Where do the Gods live?

By Nephtys2, in Warhammer Fantasy Roleplay

We do know where the chaos gods are situated pretty well in the warhammer world, but is there any piece of literature portraing where the pantheon of the empire "lives"?

something like the olympus for the ancient greeks for example? that discussion came up recently and i could actually not recall having read about that anywhere yet.

does some kind of "elysium" exist for people of the empire?

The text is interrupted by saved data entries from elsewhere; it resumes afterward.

Set Default Goal Selector "!".

(** ** The C library's address conversions *)

Class Inet : Type := {
  inet_ntop : Z → list byte → string;
  inet_pton : Z → string → option (list byte)
}.

(** The text fits the buffer sizes the headers give, which count the final null;
    a parsed address has its family's size. *)
Class InetLaws `{Inet} : Prop := {
  inet_ntop_4 : ∀ b, Z.of_nat (String.length (inet_ntop AF_INET b)) < INET_ADDRSTRLEN;
  inet_ntop_6 : ∀ b, Z.of_nat (String.length (inet_ntop AF_INET6 b)) < INET6_ADDRSTRLEN;
  inet_pton_4 : ∀ s b, inet_pton AF_INET s = Some b → length b = 4%nat;
  inet_pton_6 : ∀ s b, inet_pton AF_INET6 s = Some b → length b = 16%nat
}.

(** ** The layout *)

Definition sizeof_sockaddr : nat := 28.
Definition zero_addr : sockaddr := replicate sizeof_sockaddr x00.

(** The [n] bytes at offset [i]. *)
Definition field (i n : nat) (addr : sockaddr) : list byte := take n (drop i addr).

Definition family (addr : sockaddr) : Z := load LittleEndian (field 0 2 addr).
Definition portNetEndian (addr : sockaddr) : Z := load LittleEndian (field 2 2 addr).
Definition sin_addr (addr : sockaddr) : list byte := field 4 4 addr.
Definition sin6_addr (addr : sockaddr) : list byte := field 8 16 addr.
Definition sin6_scope_id (addr : sockaddr) : Z := load LittleEndian (field 24 4 addr).

Definition set_family (f : Z) : sockaddr → sockaddr := overwrite 0 (store LittleEndian 2 f).
Definition set_port (netPort : Z) : sockaddr → sockaddr := overwrite 2 (store LittleEndian 2 netPort).
Definition set_sin_addr (ip : list byte) : sockaddr → sockaddr := overwrite 4 ip.
Definition set_sin6_addr (ip : list byte) : sockaddr → sockaddr := overwrite 8 ip.

(** What a call that fills an address of ours leaves: at most its 28 bytes. *)
Definition filled (addr : sockaddr) (stored : list byte) : sockaddr :=
  overwrite 0 (take sizeof_sockaddr stored) addr.

Definition INADDR_ANY : Z := 0.
Definition INADDR_LOOPBACK : Z := 2130706433.
Definition in6addr_any : list byte := replicate 16 x00.
Definition in6addr_loopback : list byte := replicate 15 x00 ++ [x01].

(** ** Text *)

Definition uint_to_string (n : Z) : string := pretty n.

(** [snprintf(buf, size, "%s", s)] into a fresh buffer: the string it holds. *)
Definition snprintf (size : Z) (s : string) : string := String.substring 0 (Z.to_nat (size - 1)) s.

(** *** struct tcp_info (linux/tcp.h): one byte [tcpi_retransmits], the rest 32 bits *)

Definition sizeof_tcp_info : nat := 104.
Definition tcpi_retransmits (tcpi : list byte) : Z := load LittleEndian (field 2 1 tcpi).
Definition tcpi_u32 (off : nat) (tcpi : list byte) : Z := load LittleEndian (field off 4 tcpi).

(** What [getTcpInfoString] prints of it. *)
Definition tcp_info_fields (tcpi : list byte) : list (string * Z) :=
  [("unrecovered=", tcpi_retransmits tcpi); (" rto=", tcpi_u32 8 tcpi); (" ato=", tcpi_u32 12 tcpi);
   (" snd_mss=", tcpi_u32 16 tcpi); (" rcv_mss=", tcpi_u32 20 tcpi); (" lost=", tcpi_u32 32 tcpi);
   (" retrans=", tcpi_u32 36 tcpi); (" rtt=", tcpi_u32 68 tcpi); (" rttvar=", tcpi_u32 72 tcpi);
   (" sshthresh=", tcpi_u32 76 tcpi); (" cwnd=", tcpi_u32 80 tcpi);
   (" total_retrans=", tcpi_u32 100 tcpi)].

Definition tcp_info_text (tcpi : list byte) : string :=
  foldr (λ f rest, f.1 +:+ (uint_to_string f.2 +:+ rest)) EmptyString (tcp_info_fields tcpi).

Section text.
Context `{Inet}.

(** [toIp(buf, size, addr)]: the string in [buf], which held [before]. *)
Definition sockets_toIp (before : string) (size : Z) (addr : sockaddr) : outcome string :=
  if family addr =? AF_INET then
    if INET_ADDRSTRLEN <=? size then Ok (inet_ntop AF_INET (sin_addr addr))
    else Fault (AssertFailed "SocketsOps.cpp:187")
  else if family addr =? AF_INET6 then
    if INET6_ADDRSTRLEN <=? size then Ok (inet_ntop AF_INET6 (sin6_addr addr))
    else Fault (AssertFailed "SocketsOps.cpp:191")
  else Ok before.

Definition slen (s : string) : Z := Z.of_nat (String.length s).

(** [toIpPort(buf, size, addr)] on a buffer that held the empty string. *)
Definition sockets_toIpPort (size : Z) (addr : sockaddr) : outcome string :=
  let port := networkToHost16 LittleEndian (portNetEndian addr) in
  if family addr =? AF_INET6 then
    match sockets_toIp EmptyString (size - 1) addr with
    | Fault e => Fault e
    | Ok ip =>
        let buf := ("[" +:+ ip)%string in
        let end_ := slen buf in
        if end_ <? size
        then Ok (buf +:+ snprintf (size - end_) ("]:" +:+ uint_to_string port))
        else Fault (AssertFailed "SocketsOps.cpp:171")
    end
  else
    match sockets_toIp EmptyString size addr with
    | Fault e => Fault e
    | Ok buf =>
        let end_ := slen buf in
        if end_ <? size
        then Ok (buf +:+ snprintf (size - end_) (":" +:+ uint_to_string port))
        else Fault (AssertFailed "SocketsOps.cpp:179")
    end.

Definition toIpPort (addr : sockaddr) : outcome string := sockets_toIpPort 64 addr.
Definition toIp (addr : sockaddr) : outcome string := sockets_toIp EmptyString 64 addr.
End text.

(** ** InetAddress *)

(** [InetAddress(port, loopbackOnly, ipv6)]; for IPv4 only the 16 bytes of the
    [sockaddr_in] are set, the rest of the union being what it was. *)
Definition InetAddress_port (before : sockaddr) (portArg : Z) (loopbackOnly ipv6 : bool) : sockaddr :=
  if ipv6 then
    let addr := set_family AF_INET6 zero_addr in
    let addr := set_sin6_addr (if loopbackOnly then in6addr_loopback else in6addr_any) addr in
    set_port (hostToNetwork16 LittleEndian portArg) addr
  else
    let addr := overwrite 0 (replicate 16 x00) before in
    let addr := set_family AF_INET addr in
    let ip := if loopbackOnly then INADDR_LOOPBACK else INADDR_ANY in
    let addr := set_sin_addr (store LittleEndian 4 (hostToNetwork32 LittleEndian ip)) addr in
    set_port (hostToNetwork16 LittleEndian portArg) addr.

Definition port (addr : sockaddr) : Z := networkToHost16 LittleEndian (portNetEndian addr).

Definition ipv4NetEndian (addr : sockaddr) : outcome Z :=
  if family addr =? AF_INET then Ok (load LittleEndian (sin_addr addr))
  else Fault (AssertFailed "InetAddress.cpp:96").

Definition setScopeId (scope_id : Z) (addr : sockaddr) : sockaddr :=
  if family addr =? AF_INET6 then overwrite 24 (store LittleEndian 4 scope_id) addr else addr.

(** [strchr(s, ':')] *)
Fixpoint has_colon (s : string) : bool :=
  match s with
  | EmptyString => false
  | String c s' => Ascii.eqb c ":"%char || has_colon s'
  end.

Section sockets.
Context {K : Type} `{!OS K} `{Inet}.

(** Values of [errno] set by the code itself. *)
Definition set_errno (e : Z) : M (World K) unit :=
  in_reactor (in_io (modify (λ io, mkIO (io_k io) (io_trace io) e (io_log io)))).

(** Running a computation that cannot change the world. *)
Definition lift {A} (o : outcome A) : M (World K) A :=
  match o with Ok a => mret a | Fault e => fail e end.

Definition fromIpPort (ip : string) (portArg : Z) (addr : sockaddr) : M (World K) sockaddr :=
  let addr := set_port (hostToNetwork16 LittleEndian portArg) (set_family AF_INET addr) in
  match inet_pton AF_INET ip with
  | Some b => mret (set_sin_addr b addr)
  | None => LOG_ERROR "sockets::fromIpPort";; mret addr
  end.

Definition fromIpPort6 (ip : string) (portArg : Z) (addr : sockaddr) : M (World K) sockaddr :=
  let addr := set_port (hostToNetwork16 LittleEndian portArg) (set_family AF_INET6 addr) in
  match inet_pton AF_INET6 ip with
  | Some b => mret (set_sin6_addr b addr)
  | None => LOG_ERROR "sockets::fromIpPort";; mret addr
  end.

(** [InetAddress(ip, port, ipv6)] *)
Definition InetAddress_ip (before : sockaddr) (ip : string) (portArg : Z) (ipv6 : bool)
    : M (World K) sockaddr :=
  if ipv6 || has_colon ip then fromIpPort6 ip portArg zero_addr
  else fromIpPort ip portArg (overwrite 0 (replicate 16 x00) before).

(** [InetAddress(addr)] of a [sockaddr_in] and of a [sockaddr_in6]. *)
Definition InetAddress_in (before : sockaddr) (addr : list byte) : sockaddr := overwrite 0 addr before.
Definition InetAddress_in6 (addr6 : sockaddr) : sockaddr := addr6.

Definition setSockAddrInet6 (addr6 : sockaddr) (addr : sockaddr) : sockaddr := addr6.

(** [resolve(hostname, out)]: the C library's answer is the address in [payload], of the
    type in [err], or nothing. *)
Definition resolve (hostname : string) (out : sockaddr) : M (World K) (bool * sockaddr) :=
  r ← syscall_ (SysGethostbyname hostname);
  if (ret r =? 0) && negb (bool_decide (payload r = [])) then
    assert_ "InetAddress.cpp:117" ((err r =? AF_INET) && (length (payload r) =? 4)%nat);;
    mret (true, set_sin_addr (payload r) out)
  else
    when (nonzero (ret r)) (LOG_ERROR "InetAddress::resolve");;
    mret (false, out).

(** ** SocketsOps *)

(** Despite the name, and the header's "abort if any error", it only logs. *)
Definition createNonblockingOrDie (fam : Z) : M (World K) Z :=
  r ← syscall_ (SysSocket fam);
  when (ret r <? 0) (LOG_ERROR "sockets::createNonblockingOrDie");;
  mret (ret r).

Definition bindOrDie (sockfd : Z) (addr : sockaddr) : M (World K) unit :=
  r ← syscall_ (SysBind sockfd addr);
  when (ret r <? 0) (LOG_ERROR "sockets::bindOrDie").

Definition listenOrDie (sockfd : Z) : M (World K) unit :=
  r ← syscall_ (SysListen sockfd);
  when (ret r <? 0) (LOG_ERROR "sockets::listenOrDie").

Definition expected_accept_errors : list Z := [EAGAIN; ECONNABORTED; EINTR; EPROTO; EPERM; EMFILE].
Definition unexpected_accept_errors : list Z :=
  [EBADF; EFAULT; EINVAL; ENFILE; ENOBUFS; ENOMEM; ENOTSOCK; EOPNOTSUPP].

(** The descriptor, and the address as [accept4] left it. *)
Definition sockets_accept (sockfd : Z) (addr : sockaddr) : M (World K) (Z * sockaddr) :=
  r ← syscall_ (SysAccept4 sockfd);
  let connfd := ret r in
  (if connfd <? 0 then
     savedErrno ← errno;
     LOG_ERROR "Socket::accept";;
     if bool_decide (savedErrno ∈ expected_accept_errors) then set_errno savedErrno
     else if bool_decide (savedErrno ∈ unexpected_accept_errors)
     then LOG_ERROR "unexpected error of ::accept"
     else LOG_ERROR "unknown error of ::accept"
   else mret tt);;
  mret (connfd, filled addr (payload r)).

Definition sockets_connect (sockfd : Z) (addr : sockaddr) : M (World K) Z :=
  r ← syscall_ (SysConnect sockfd addr); mret (ret r).

Definition sockets_read (sockfd count : Z) : M (World K) Z :=
  r ← syscall_ (SysRead sockfd count); mret (ret r).

(** A result of [EPIPE] comes with SIGPIPE, which nothing blocks or ignores: what that does
    to the process is [as_process] of LoopCore.v. *)
Definition sockets_write (sockfd : Z) (data : list byte) : M (World K) Z :=
  r ← syscall_ (SysWrite sockfd data); mret (ret r).

(** The bytes read, or nothing on error. *)
Definition sockets_readv (sockfd : Z) (iov : list Z) : M (World K) (option (list byte)) :=
  r ← syscall_ (SysReadv sockfd iov);
  mret (if ret r <? 0 then None else Some (take (Z.to_nat (ret r)) (payload r))).

Definition sockets_close (sockfd : Z) : M (World K) unit :=
  r ← syscall_ (SysClose sockfd);
  when (ret r <? 0) (LOG_ERROR "sockets::close").

Definition sockets_shutdownWrite (sockfd : Z) : M (World K) unit :=
  r ← syscall_ (SysShutdownWr sockfd);
  when (ret r <? 0) (LOG_ERROR "sockets::shutdownWrite").

(** The option's value comes back in four bytes. *)
Definition getSocketError (sockfd : Z) : M (World K) Z :=
  r ← syscall_ (SysSoError sockfd);
  if ret r <? 0 then errno else mret (i32 (load LittleEndian (payload r))).

Definition getLocalAddr (sockfd : Z) : M (World K) sockaddr :=
  r ← syscall_ (SysGetsockname sockfd);
  when (ret r <? 0) (LOG_ERROR "sockets::getLocalAddr");;
  mret (filled zero_addr (payload r)).

Definition getPeerAddr (sockfd : Z) : M (World K) sockaddr :=
  r ← syscall_ (SysGetpeername sockfd);
  when (ret r <? 0) (LOG_ERROR "sockets::getPeerAddr");;
  mret (filled zero_addr (payload r)).

Definition same_endpoint (localaddr peeraddr : sockaddr) : bool :=
  if family localaddr =? AF_INET then
    (portNetEndian localaddr =? portNetEndian peeraddr)
    && (load LittleEndian (sin_addr localaddr) =? load LittleEndian (sin_addr peeraddr))
  else if family localaddr =? AF_INET6 then
    (portNetEndian localaddr =? portNetEndian peeraddr)
    && bool_decide (sin6_addr localaddr = sin6_addr peeraddr)
  else false.

Definition isSelfConnect (sockfd : Z) : M (World K) bool :=
  localaddr ← getLocalAddr sockfd;
  peeraddr ← getPeerAddr sockfd;
  mret (same_endpoint localaddr peeraddr).

(** ** Socket: a descriptor and its options *)

Definition Socket_dtor (sockfd : Z) : M (World K) unit := sockets_close sockfd.

(** [getTcpInfo(tcpi)]: whether it worked, and [*tcpi] afterwards. *)
Definition Socket_getTcpInfo (sockfd : Z) : M (World K) (bool * list byte) :=
  r ← syscall_ (SysTcpInfo sockfd);
  mret (ret r =? 0,
        overwrite 0 (take sizeof_tcp_info (payload r)) (replicate sizeof_tcp_info x00)).

(** [getTcpInfoString(buf, len)]: whether it worked, and the string in [buf], which
    held [before]. *)
Definition Socket_getTcpInfoString (sockfd : Z) (before : string) (len : Z) : M (World K) (bool * string) :=
  '(ok, tcpi) ← Socket_getTcpInfo sockfd;
  mret (ok, if ok : bool then snprintf len (tcp_info_text tcpi) else before).

Definition Socket_bindAddress (sockfd : Z) (addr : sockaddr) : M (World K) unit :=
  bindOrDie sockfd addr.

Definition Socket_listen (sockfd : Z) : M (World K) unit := listenOrDie sockfd.

(** The descriptor and the caller's [*peeraddr] afterwards. *)
Definition Socket_accept (sockfd : Z) (peeraddr : sockaddr) : M (World K) (Z * sockaddr) :=
  '(connfd, addr) ← sockets_accept sockfd zero_addr;
  mret (connfd, if 0 <=? connfd then addr else peeraddr).

Definition Socket_shutdownWrite (sockfd : Z) : M (World K) unit := sockets_shutdownWrite sockfd.

Definition setsockopt (sockfd : Z) (opt : string) (on : bool) : M (World K) Z :=
  r ← syscall_ (SysSetsockopt sockfd opt (if on then 1 else 0)); mret (ret r).

Definition Socket_setTcpNoDelay (sockfd : Z) (on : bool) : M (World K) unit :=
  _ ← setsockopt sockfd "TCP_NODELAY" on; mret tt.
Definition Socket_setReuseAddr (sockfd : Z) (on : bool) : M (World K) unit :=
  _ ← setsockopt sockfd "SO_REUSEADDR" on; mret tt.
Definition Socket_setReusePort (sockfd : Z) (on : bool) : M (World K) unit :=
  r ← setsockopt sockfd "SO_REUSEPORT" on;
  when ((r <? 0) && on) (LOG_ERROR "SO_REUSEPORT failed.").
Definition Socket_setKeepAlive (sockfd : Z) (on : bool) : M (World K) unit :=
  _ ← setsockopt sockfd "SO_KEEPALIVE" on; mret tt.
End sockets.

(** ** Lemmas on the layout *)

Section layout.
Implicit Types addr : sockaddr.

Lemma field_overwrite_same i n src addr :
  n = length src → (i + n ≤ length addr)%nat → field i n (overwrite i src addr) = src.
Proof.
  intros -> H. unfold field. rewrite drop_overwrite by done. by rewrite take_app_length.
Qed.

There has never been any "official" extraplanar address assigned to the gods of the Warhammer world. It's partly GW's infuriating chokehold on the IP, but there are also some ways that you can fictionally rationalise the ambiguity of deities in this setting (or at least ways that I've noodled it around so as to make things fun for story telling).

My 2 coppers:

Each cult has their own wholistic theology on morality, tradition and the post-mortem condition. That gives a lot of flexibility for every game group to sort of make it up as they go along. For example the Cult of Sigmar is good about relegating all deities that are not named Sigmar into a backup singer position at best, and outright burnable heressy at worst (depending on how bloody the Ulrican vs Sigmarite fued is that day). In terms of where he is? Well he's kicking the crap out of the beasts of chaos in the chaos wastes..no he's beating up Tilea because they're jerks…no wait he's actually IN the realm of Chaos choking out Nurgle. There is no unified "heaven" approach to the gods of Warhammer. Talk to ten priests of each cult and get about fifteen convincing answers on the matter.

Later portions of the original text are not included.